#### GOAL OF THE EXERCISE
Read through the entries below and return each line with the word "mkTypeMeta".

=== Begin Enclosure ===

Lemma deep_copies_independent_witness :
  exists p' h', SubnetPool_DeepCopy copy_meta (Some 1%positive) pool_heap = Some (Some p', h') /\ p' ∉ dom pool_heap /\
    forall h'', (forall l, l ∉ dom pool_heap -> h'' !! l = h' !! l) ->
      points in_SubnetPool (SubnetPool_view meta_view) h'' p'
        (mkTypeMeta "SubnetPool" "plexaubnet.io/v1alpha1", mkSubnetPoolSpec "10.0.0.0/16" 24 0 0 "",
         new_meta "pool" "" "ns" {["a" := "b"]},
         ((1, 2), Some {["24" := 254]}, (tt, Some {["10.0.0.0/24" := "cluster"]}, None))).
Proof.
  destruct (deep_copies_independent copy_meta copy_list_meta meta_view plain copy_meta_copies copy_list_meta_copies)
    as (_ & _ & _ & _ & _ & _ & _ & _ & _ & _ & _ & Hp & _).
  destruct (proj2 Hp pool_heap 1%positive
    (mkTypeMeta "SubnetPool" "plexaubnet.io/v1alpha1", mkSubnetPoolSpec "10.0.0.0/16" 24 0 0 "",
     new_meta "pool" "" "ns" {["a" := "b"]},
     ((1, 2), Some {["24" := 254]}, (tt, Some {["10.0.0.0/24" := "cluster"]}, None))))
    as (p' & h' & Hc & Hn & _ & _ & Hk & _).
  { eexists. split; vm_compute; reflexivity. }
  exists p', h'. exact (conj Hc (conj Hn Hk)).
Defined.
End DeepCopy_run.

=== End Enclosure ===

#### ANSWER AREA
        (mkTypeMeta "SubnetPool" "plexaubnet.io/v1alpha1", mkSubnetPoolSpec "10.0.0.0/16" 24 0 0 "",
    (mkTypeMeta "SubnetPool" "plexaubnet.io/v1alpha1", mkSubnetPoolSpec "10.0.0.0/16" 24 0 0 "",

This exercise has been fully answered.